For context, here's a sample program -- we get the same output whether we're using mypy master or this PR:

from typing import *

T = TypeVar('T')

# Example 1: No error reported

@overload
def f1(x: int) -> int: ...
@overload
def f1(x: T) -> T: ...
def f1(*args, **kwargs): pass


# Example 2: Overload is reported as being unsafe

class Wrapper(Generic[T]):
    @overload
    def f3(self, x: int) -> int: ...
    @overload
    def f3(self, x: T) -> T: ...
    def f3(self, *args, **kwargs): pass


# Example 3: Overload is reported as being unsafe

class Dummy(Generic[T]): pass

@overload
def f2(d: Dummy[T], x: int) -> int: ...
@overload
def f2(d: Dummy[T], x: T) -> T: ...
def f2(*args, **kwargs): pass

Basically, the issue is that example 1 typechecks (as expected) but example 2 doesn't, which seems like surprising and unintuitive behavior.

I think the root issue is that mypy internally represents example 2 in a way that's basically indistinguishable from example 3. Mypy then tries and fails to unify together the two generics due to the invariance issue you pointed out.

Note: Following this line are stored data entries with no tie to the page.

(** Removing the fallback changes whom the tiers before it apply to: of
    several tiers that remain, the last one is printed without the conditions
    its card still shows, so it becomes the fallback; a single tier that
    remains keeps them and everything outside of them is free. *)
Theorem removed_fallback (l : list VisualTier) (t f : VisualTier) :
  let tiers := handleRemoveTier (l ++ [t; f]) (S (length l)) in
  tiers = l ++ [t]
  ∧ (l ≠ [] → generateExprFromVisualConfig (Some tiers) = generateExprFromVisualConfig (Some (l ++ [with_conditions t []])))
  ∧ (l = [] → buildConditionStr (t_conditions t) ≠ [] →
      generateExprFromVisualConfig (Some tiers)
      = buildConditionStr (t_conditions t) ++ js " ? " ++ tier_call (label_or (js "default") t) t ++ js " : p * 0 + c * 0").
Proof.
  intros tiers. assert (E : tiers = l ++ [t]).
  { unfold tiers, handleRemoveTier, without.
    replace (l ++ [t; f]) with ((l ++ [t]) ++ [f]) by by rewrite <- app_assoc.
    replace (S (length l)) with (length (l ++ [t])) by (rewrite length_app; cbn; lia).
    rewrite take_app_length, drop_ge by (rewrite !length_app; cbn; lia). rewrite app_nil_r. by destruct (l ++ [t]) eqn:El; [destruct l|]. }
  split; [done|]. rewrite E. split.
  - intros Hl. destruct l as [|x l]; [done|]. pose proof (tier_parts_last 0 (x :: l) t) as H.
    destruct l as [|y l]; cbn [app generateExprFromVisualConfig] in *; by rewrite H.
  - intros -> Hc. cbn [app generateExprFromVisualConfig]. apply nonempty_true in Hc. by rewrite Hc.
Qed.

Lemma removed_fallback_witness :
  let t := with_conditions (new_tier 1) [bound_200000 Var_len] in
  buildConditionStr (t_conditions t) ≠ []
  ∧ generateExprFromVisualConfig (Some (handleRemoveTier ([] ++ [t; new_tier 2]) 1))
    = buildConditionStr (t_conditions t) ++ js " ? " ++ tier_call (label_or (js "default") t) t ++ js " : p * 0 + c * 0".
Proof.
  intros t. assert (H : buildConditionStr (t_conditions t) ≠ []) by (vm_compute; discriminate).
  split; [exact H|]. destruct (removed_fallback [] t (new_tier 2)) as (_ & _ & H2). exact (H2 eq_refl H).
Defined.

So, before I spend more time on this, I wanted to check in and ask a few questions:

  1. Do you think example 3 is actually unsafely overlapping? I'm having some difficultly determining whether or not mypy is actually correct here.

    (One thing to note is that the behavior of example 3 is technically undefined since the first overload is using just a single typevar. That said, modifying the signature to fix that doesn't change the error message.)

  2. Do you think it's worth trying to modify mypy so it doesn't report an error on example 2?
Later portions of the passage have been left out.